[2/6] macvtap: zerocopy: fix truesize underestimation
diff mbox series

Message ID 20120416060758.14140.40252.stgit@intel-e5620-16-2.englab.nay.redhat.com
State New, archived
Headers show
Series
  • [1/6] macvtap: zerocopy: fix offset calculation when building skb
Related show

Commit Message

Jason Wang April 16, 2012, 6:07 a.m. UTC
As the skb fragment were pinned/built from user pages, we should
account the page instead of length for truesize.

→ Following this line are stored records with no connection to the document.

(** *** A profiled trial whose generator is lost and whose profiler does not end *)

Definition sample_options (profiled : bool) : Options :=
  mkOptions "out" ["zig"] 1 1 1 "" 1 1024 "" "" 64 None None "" false "zhtps" "" profiled "GET" "/" "" "" false true "file"
    "127.0.0.1" "generator" "0" "ssh.conf" "load" "load" VNone.

Definition greeting : list val :=
  obj [("kind", VStr "hello"); ("identity", obj [("boot_id", VStr "other")])]
  :: repeat (obj [("kind", VStr "clock"); ("unix_ns", VInt 5)]) 5.

Definition long_stat : string := join " " (stat_text :: repeat "0" 20).

Definition profile_turns : list turn :=
  [number_ 9000; number_ 9001; text_ "/b/zhtps"; text_ "bytes"; text_ "gen"; text_ "6.1"; text_ "x86_64"; text_ "boot";
   answered (VList [VInt 0]); blank; blank]
  ++ [blank; number_ 0; number_ 1; blank; blank; number_ 200; text_ ("ZHTPS" +:+ nl); answered (VList []); text_ "bytes";
      answered (VList [VInt 0])]
  ++ [text_ "source"; text_ "source"; blank; blank] ++ concat (repeat [number_ 0; number_ 0; blank; blank; number_ 0] 5)
  ++ concat (repeat [blank; number_ 200; text_ "{}"] 2) ++ [text_ long_stat; text_ ""; number_ 100; number_ 2]
  ++ [number_ 0; text_ ""; text_ ""; text_ ""; text_ ""; text_ ""; answered (VList [])] ++ [number_ 12; blank; number_ 0].

Definition profile_host : host := Host [] (fun n => nth n profile_turns blank) 0 greeting [].
Definition main_host : host :=
  Host [] (fun n => nth n ([blank; number_ 1024; number_ 4096; blank; answered (VList []); text_ "now"; blank]
                           ++ repeat (text_ "source") 6 ++ [blank; blank] ++ profile_turns) blank) 0 greeting [].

Signed-off-by: Jason Wang <jasowang@redhat.com>
---
 drivers/net/macvtap.c |    6 ++++--
 1 files changed, 4 insertions(+), 2 deletions(-)


--
To unsubscribe from this list: send the line "unsubscribe linux-kernel" in
the body of a message to majordomo@vger.kernel.org
More majordomo info at  http://vger.kernel.org/majordomo-info.html
Please read the FAQ at  http://www.tux.org/lkml/

Comments

Michael S. Tsirkin April 16, 2012, 7:14 a.m. UTC | #1
On Mon, Apr 16, 2012 at 02:07:59PM +0800, Jason Wang wrote:
> As the skb fragment were pinned/built from user pages, we should
> account the page instead of length for truesize.
> 
> Signed-off-by: Jason Wang <jasowang@redhat.com>

I'm not sure this is right: the skb does *not* consume the
whole page, userspace uses the rest of the page
for other skbs. So we'll end up accounting for the
same page twice.
Eric, what's the right thing to do here in your opinion?

> ---
>  drivers/net/macvtap.c |    6 ++++--
>  1 files changed, 4 insertions(+), 2 deletions(-)
> 
> diff --git a/drivers/net/macvtap.c b/drivers/net/macvtap.c
> index bd4a70d..7cb2684 100644
> --- a/drivers/net/macvtap.c
> +++ b/drivers/net/macvtap.c
> @@ -519,6 +519,7 @@ static int zerocopy_sg_from_iovec(struct sk_buff *skb, const struct iovec *from,
>  		struct page *page[MAX_SKB_FRAGS];
>  		int num_pages;
>  		unsigned long base;
> +		unsigned long truesize;
>  
>  		len = from->iov_len - offset;
>  		if (!len) {
> @@ -533,10 +534,11 @@ static int zerocopy_sg_from_iovec(struct sk_buff *skb, const struct iovec *from,
>  		    (num_pages > MAX_SKB_FRAGS - skb_shinfo(skb)->nr_frags))
>  			/* put_page is in skb free */
>  			return -EFAULT;
> +		truesize = size * PAGE_SIZE;
>  		skb->data_len += len;
>  		skb->len += len;
> -		skb->truesize += len;
> -		atomic_add(len, &skb->sk->sk_wmem_alloc);
> +		skb->truesize += truesize;
> +		atomic_add(truesize, &skb->sk->sk_wmem_alloc);
>  		while (len) {
>  			int off = base & ~PAGE_MASK;
>  			int size = min_t(int, len, PAGE_SIZE - off);
--
To unsubscribe from this list: send the line "unsubscribe linux-kernel" in
the body of a message to majordomo@vger.kernel.org
More majordomo info at  http://vger.kernel.org/majordomo-info.html
Please read the FAQ at  http://www.tux.org/lkml/
Jason Wang April 16, 2012, 8:23 a.m. UTC | #2
On 04/16/2012 03:14 PM, Michael S. Tsirkin wrote:
> On Mon, Apr 16, 2012 at 02:07:59PM +0800, Jason Wang wrote:
>> As the skb fragment were pinned/built from user pages, we should
>> account the page instead of length for truesize.
>>
>> Signed-off-by: Jason Wang<jasowang@redhat.com>
> I'm not sure this is right: the skb does *not* consume the
> whole page, userspace uses the rest of the page
> for other skbs. So we'll end up accounting for the
> same page twice.
> Eric, what's the right thing to do here in your opinion?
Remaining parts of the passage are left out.